Stored data entries
○ ○ ○ ○
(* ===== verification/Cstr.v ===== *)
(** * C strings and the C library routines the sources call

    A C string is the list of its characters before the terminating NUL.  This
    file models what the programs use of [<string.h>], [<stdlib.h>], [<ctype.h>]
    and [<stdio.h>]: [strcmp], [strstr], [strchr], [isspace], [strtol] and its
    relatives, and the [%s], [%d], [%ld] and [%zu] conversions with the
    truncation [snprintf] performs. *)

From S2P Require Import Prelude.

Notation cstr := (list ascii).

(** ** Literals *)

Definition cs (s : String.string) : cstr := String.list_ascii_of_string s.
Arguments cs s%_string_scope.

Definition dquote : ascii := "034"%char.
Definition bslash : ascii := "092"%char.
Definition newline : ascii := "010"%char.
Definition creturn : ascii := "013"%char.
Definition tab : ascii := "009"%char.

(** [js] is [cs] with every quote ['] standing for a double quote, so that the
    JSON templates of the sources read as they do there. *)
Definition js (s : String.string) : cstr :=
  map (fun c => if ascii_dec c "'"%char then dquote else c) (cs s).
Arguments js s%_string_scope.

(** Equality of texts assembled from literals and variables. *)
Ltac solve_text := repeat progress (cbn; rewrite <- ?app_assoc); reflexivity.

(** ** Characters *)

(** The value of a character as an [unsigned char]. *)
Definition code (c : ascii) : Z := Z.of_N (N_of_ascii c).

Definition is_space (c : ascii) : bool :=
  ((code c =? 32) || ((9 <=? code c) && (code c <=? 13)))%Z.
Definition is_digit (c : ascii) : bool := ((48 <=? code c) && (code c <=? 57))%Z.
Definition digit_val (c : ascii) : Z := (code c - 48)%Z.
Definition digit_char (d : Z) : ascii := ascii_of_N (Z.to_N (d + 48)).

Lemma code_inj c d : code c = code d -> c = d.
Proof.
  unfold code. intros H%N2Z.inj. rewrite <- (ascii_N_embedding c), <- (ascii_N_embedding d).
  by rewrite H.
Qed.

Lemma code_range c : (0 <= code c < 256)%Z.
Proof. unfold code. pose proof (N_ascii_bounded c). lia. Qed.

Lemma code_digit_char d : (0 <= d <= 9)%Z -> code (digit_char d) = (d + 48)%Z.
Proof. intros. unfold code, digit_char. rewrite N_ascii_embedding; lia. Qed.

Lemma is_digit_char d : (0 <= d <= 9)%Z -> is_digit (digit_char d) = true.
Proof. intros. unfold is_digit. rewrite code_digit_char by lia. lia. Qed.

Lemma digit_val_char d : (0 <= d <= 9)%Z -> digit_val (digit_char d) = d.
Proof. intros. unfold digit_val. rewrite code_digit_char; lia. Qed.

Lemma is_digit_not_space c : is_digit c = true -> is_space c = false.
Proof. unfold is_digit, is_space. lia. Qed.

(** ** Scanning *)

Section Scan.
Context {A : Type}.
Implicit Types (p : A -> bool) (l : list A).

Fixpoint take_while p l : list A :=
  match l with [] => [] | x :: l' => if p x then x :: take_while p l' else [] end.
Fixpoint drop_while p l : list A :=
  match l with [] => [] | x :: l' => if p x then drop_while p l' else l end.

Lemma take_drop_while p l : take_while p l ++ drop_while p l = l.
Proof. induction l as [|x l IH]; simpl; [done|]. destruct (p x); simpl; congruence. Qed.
○ ○ ○ ○
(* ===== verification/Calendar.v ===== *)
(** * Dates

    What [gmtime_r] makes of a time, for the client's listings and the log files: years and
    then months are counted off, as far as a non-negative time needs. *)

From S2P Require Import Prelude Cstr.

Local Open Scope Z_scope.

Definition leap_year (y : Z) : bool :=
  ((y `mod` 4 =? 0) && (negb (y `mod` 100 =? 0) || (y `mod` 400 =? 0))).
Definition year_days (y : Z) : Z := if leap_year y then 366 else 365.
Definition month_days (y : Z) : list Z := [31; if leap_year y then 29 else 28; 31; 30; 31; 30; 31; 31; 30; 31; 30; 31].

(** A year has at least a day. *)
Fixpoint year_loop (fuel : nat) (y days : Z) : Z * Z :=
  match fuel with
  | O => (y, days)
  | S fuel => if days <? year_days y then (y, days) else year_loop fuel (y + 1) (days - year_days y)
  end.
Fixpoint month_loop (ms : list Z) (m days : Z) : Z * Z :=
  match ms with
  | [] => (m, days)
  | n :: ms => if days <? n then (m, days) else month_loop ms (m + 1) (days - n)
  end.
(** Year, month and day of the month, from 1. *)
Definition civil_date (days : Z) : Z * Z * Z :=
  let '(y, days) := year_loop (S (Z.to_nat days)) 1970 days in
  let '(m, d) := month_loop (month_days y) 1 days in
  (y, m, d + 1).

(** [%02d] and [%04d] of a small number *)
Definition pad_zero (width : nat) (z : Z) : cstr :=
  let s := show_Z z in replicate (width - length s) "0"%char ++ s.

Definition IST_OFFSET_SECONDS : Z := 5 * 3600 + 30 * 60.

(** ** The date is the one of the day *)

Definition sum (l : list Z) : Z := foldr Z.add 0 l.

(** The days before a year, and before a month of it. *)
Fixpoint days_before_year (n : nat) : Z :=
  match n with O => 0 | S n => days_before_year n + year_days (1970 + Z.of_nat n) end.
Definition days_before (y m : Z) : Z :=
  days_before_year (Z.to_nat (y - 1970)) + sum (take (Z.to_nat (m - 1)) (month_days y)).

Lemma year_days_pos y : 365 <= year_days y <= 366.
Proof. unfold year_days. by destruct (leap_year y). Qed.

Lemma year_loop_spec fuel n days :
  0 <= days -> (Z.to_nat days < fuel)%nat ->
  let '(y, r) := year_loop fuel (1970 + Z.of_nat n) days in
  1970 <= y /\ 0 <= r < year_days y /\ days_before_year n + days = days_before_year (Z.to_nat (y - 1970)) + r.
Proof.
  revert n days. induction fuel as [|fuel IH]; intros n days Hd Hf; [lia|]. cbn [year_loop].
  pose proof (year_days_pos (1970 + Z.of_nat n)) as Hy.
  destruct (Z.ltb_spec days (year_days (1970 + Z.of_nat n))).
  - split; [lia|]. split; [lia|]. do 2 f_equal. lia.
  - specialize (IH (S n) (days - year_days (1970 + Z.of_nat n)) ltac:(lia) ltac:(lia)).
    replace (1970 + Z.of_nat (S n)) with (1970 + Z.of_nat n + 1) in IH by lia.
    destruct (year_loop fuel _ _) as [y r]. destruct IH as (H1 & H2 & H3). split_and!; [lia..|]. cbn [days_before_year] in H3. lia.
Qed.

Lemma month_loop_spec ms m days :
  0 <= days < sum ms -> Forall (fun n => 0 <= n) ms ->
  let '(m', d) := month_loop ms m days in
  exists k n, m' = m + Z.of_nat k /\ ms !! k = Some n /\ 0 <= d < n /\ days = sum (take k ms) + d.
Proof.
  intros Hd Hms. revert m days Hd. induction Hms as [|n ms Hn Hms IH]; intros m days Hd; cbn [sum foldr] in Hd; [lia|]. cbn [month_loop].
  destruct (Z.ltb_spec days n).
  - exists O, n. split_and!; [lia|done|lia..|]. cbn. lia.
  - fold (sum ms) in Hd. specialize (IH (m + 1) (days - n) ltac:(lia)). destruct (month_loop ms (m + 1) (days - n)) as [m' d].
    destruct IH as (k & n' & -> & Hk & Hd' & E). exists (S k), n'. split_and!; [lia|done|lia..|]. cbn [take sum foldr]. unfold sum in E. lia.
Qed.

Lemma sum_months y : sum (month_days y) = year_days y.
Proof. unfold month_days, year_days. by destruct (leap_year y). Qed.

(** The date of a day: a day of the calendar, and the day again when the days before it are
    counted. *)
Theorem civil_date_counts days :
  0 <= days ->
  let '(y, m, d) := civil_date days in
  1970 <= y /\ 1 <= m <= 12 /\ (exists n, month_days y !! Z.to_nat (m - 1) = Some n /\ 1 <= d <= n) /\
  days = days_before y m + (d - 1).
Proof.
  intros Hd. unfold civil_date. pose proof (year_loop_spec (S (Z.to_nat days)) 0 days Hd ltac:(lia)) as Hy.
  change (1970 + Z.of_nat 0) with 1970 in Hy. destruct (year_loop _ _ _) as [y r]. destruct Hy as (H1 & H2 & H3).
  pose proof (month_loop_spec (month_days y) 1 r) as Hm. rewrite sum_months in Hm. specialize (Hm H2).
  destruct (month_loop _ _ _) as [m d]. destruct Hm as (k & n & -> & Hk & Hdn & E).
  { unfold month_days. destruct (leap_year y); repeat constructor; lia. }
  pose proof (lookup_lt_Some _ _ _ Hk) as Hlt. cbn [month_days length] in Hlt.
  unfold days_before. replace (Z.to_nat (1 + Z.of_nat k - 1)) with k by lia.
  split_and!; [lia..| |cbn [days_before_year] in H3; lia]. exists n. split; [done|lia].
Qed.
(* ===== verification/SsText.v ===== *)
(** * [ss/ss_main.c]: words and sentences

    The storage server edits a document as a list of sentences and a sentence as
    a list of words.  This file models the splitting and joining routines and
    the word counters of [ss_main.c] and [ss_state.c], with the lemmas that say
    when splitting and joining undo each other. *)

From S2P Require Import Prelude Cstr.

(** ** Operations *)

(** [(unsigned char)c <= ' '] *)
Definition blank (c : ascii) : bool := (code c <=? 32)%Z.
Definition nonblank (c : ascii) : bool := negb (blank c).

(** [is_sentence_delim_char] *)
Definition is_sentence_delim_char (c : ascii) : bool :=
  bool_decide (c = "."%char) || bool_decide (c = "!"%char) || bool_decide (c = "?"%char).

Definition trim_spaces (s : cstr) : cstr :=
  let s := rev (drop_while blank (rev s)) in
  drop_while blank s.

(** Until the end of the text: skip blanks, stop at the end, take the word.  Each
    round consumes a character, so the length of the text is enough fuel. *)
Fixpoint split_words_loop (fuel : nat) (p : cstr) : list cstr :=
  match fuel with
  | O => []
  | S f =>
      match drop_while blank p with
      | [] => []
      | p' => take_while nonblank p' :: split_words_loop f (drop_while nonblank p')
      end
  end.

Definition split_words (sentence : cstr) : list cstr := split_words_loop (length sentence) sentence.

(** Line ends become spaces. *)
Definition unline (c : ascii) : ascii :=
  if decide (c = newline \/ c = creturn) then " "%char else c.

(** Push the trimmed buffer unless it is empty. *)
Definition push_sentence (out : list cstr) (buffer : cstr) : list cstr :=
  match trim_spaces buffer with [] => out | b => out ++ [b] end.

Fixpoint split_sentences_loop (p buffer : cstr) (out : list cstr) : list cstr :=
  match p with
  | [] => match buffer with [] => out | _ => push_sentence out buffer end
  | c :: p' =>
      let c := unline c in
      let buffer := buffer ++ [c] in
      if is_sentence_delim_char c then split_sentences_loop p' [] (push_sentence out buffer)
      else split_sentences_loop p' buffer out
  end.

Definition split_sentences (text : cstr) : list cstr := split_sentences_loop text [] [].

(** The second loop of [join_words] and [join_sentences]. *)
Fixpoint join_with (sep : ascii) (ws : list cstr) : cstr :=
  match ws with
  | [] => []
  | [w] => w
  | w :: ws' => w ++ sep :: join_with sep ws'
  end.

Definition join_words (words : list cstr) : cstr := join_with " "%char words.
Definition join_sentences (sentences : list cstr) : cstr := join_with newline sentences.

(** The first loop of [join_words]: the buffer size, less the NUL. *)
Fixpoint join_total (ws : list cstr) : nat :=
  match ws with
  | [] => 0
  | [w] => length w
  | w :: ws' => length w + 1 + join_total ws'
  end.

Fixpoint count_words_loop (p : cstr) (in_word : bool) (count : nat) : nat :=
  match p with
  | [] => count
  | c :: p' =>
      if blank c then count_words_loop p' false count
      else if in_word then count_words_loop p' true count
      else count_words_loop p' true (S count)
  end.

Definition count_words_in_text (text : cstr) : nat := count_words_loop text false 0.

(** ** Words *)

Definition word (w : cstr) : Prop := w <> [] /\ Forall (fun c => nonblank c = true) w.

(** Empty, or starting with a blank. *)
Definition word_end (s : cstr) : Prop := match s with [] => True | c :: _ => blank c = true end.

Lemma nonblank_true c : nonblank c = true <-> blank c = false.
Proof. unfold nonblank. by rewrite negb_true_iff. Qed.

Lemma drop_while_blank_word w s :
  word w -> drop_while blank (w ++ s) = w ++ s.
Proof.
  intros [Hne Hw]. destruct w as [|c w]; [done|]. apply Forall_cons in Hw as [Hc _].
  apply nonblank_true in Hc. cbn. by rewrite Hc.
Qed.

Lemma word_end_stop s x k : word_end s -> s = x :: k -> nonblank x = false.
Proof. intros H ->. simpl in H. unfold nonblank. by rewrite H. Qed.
○ ○ ○ ○
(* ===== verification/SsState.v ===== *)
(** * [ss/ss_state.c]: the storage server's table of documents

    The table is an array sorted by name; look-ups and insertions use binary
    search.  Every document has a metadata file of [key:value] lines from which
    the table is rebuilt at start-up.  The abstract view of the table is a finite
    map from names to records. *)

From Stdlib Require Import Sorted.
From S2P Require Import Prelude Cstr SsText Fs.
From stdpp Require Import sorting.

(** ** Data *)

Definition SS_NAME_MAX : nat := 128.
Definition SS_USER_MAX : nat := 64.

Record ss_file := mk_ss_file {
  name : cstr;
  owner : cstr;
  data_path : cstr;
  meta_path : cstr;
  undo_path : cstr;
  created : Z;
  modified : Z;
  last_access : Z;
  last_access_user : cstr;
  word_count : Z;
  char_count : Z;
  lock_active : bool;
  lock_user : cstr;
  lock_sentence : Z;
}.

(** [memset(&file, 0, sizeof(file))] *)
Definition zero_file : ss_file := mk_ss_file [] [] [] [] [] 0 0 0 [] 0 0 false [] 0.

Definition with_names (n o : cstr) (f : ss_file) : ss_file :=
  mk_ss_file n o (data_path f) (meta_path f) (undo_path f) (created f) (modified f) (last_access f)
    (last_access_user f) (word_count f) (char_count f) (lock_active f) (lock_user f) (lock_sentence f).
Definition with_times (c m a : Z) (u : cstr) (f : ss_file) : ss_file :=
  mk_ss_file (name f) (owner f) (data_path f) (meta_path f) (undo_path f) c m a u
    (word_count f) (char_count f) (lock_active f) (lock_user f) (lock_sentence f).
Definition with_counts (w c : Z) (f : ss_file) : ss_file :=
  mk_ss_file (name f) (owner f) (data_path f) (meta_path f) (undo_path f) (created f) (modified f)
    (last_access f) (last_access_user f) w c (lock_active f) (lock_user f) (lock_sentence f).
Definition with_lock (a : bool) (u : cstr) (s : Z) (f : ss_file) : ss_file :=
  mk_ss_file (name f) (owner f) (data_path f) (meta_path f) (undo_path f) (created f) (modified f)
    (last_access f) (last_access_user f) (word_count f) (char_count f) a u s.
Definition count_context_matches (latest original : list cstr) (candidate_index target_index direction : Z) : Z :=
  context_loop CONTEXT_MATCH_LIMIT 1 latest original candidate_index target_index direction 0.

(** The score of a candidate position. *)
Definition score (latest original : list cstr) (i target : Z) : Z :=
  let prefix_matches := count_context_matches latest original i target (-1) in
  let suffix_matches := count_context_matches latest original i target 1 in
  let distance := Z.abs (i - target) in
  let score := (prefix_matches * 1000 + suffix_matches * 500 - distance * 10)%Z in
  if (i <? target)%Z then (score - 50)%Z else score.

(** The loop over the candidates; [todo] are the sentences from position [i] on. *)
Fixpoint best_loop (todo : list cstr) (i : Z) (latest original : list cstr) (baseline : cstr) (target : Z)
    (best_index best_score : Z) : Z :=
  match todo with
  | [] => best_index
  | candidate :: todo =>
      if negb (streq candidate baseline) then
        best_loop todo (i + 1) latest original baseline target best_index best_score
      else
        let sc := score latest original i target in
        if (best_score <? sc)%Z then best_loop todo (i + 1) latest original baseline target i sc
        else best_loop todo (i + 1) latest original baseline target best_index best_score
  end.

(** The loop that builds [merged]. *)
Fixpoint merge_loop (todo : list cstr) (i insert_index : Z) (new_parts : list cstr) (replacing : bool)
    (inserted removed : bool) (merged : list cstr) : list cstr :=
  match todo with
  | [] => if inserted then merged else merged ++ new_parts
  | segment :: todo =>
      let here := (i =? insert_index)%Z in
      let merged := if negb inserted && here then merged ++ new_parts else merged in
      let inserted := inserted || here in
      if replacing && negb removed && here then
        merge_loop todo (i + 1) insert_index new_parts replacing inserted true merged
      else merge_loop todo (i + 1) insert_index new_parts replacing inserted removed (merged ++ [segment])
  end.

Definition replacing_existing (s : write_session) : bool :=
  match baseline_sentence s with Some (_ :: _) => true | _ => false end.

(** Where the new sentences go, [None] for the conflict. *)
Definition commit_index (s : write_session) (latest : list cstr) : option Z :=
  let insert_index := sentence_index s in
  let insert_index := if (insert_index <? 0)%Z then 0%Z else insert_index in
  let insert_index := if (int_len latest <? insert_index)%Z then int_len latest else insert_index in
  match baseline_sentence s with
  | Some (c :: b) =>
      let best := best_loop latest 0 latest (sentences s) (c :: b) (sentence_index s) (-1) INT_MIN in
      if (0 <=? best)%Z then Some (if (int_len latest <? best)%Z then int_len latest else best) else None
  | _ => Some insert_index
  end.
○ ○ ○ ○
(ABOUT THIS EXERCISE) Only the lines above from the one with "(* ===== verification/Cstr.v ===== *)" through the one with "(** [js] is [cs]" should be duplicated, character for character.

(RESULT OF THIS TASK)
(* ===== verification/Cstr.v ===== *)
(** * C strings and the C library routines the sources call

    A C string is the list of its characters before the terminating NUL.  This
    file models what the programs use of [<string.h>], [<stdlib.h>], [<ctype.h>]
    and [<stdio.h>]: [strcmp], [strstr], [strchr], [isspace], [strtol] and its
    relatives, and the [%s], [%d], [%ld] and [%zu] conversions with the
    truncation [snprintf] performs. *)

From S2P Require Import Prelude.

Notation cstr := (list ascii).

(** ** Literals *)

Definition cs (s : String.string) : cstr := String.list_ascii_of_string s.
Arguments cs s%_string_scope.

Definition dquote : ascii := "034"%char.
Definition bslash : ascii := "092"%char.
Definition newline : ascii := "010"%char.
Definition creturn : ascii := "013"%char.
Definition tab : ascii := "009"%char.

(** [js] is [cs] with every quote ['] standing for a double quote, so that the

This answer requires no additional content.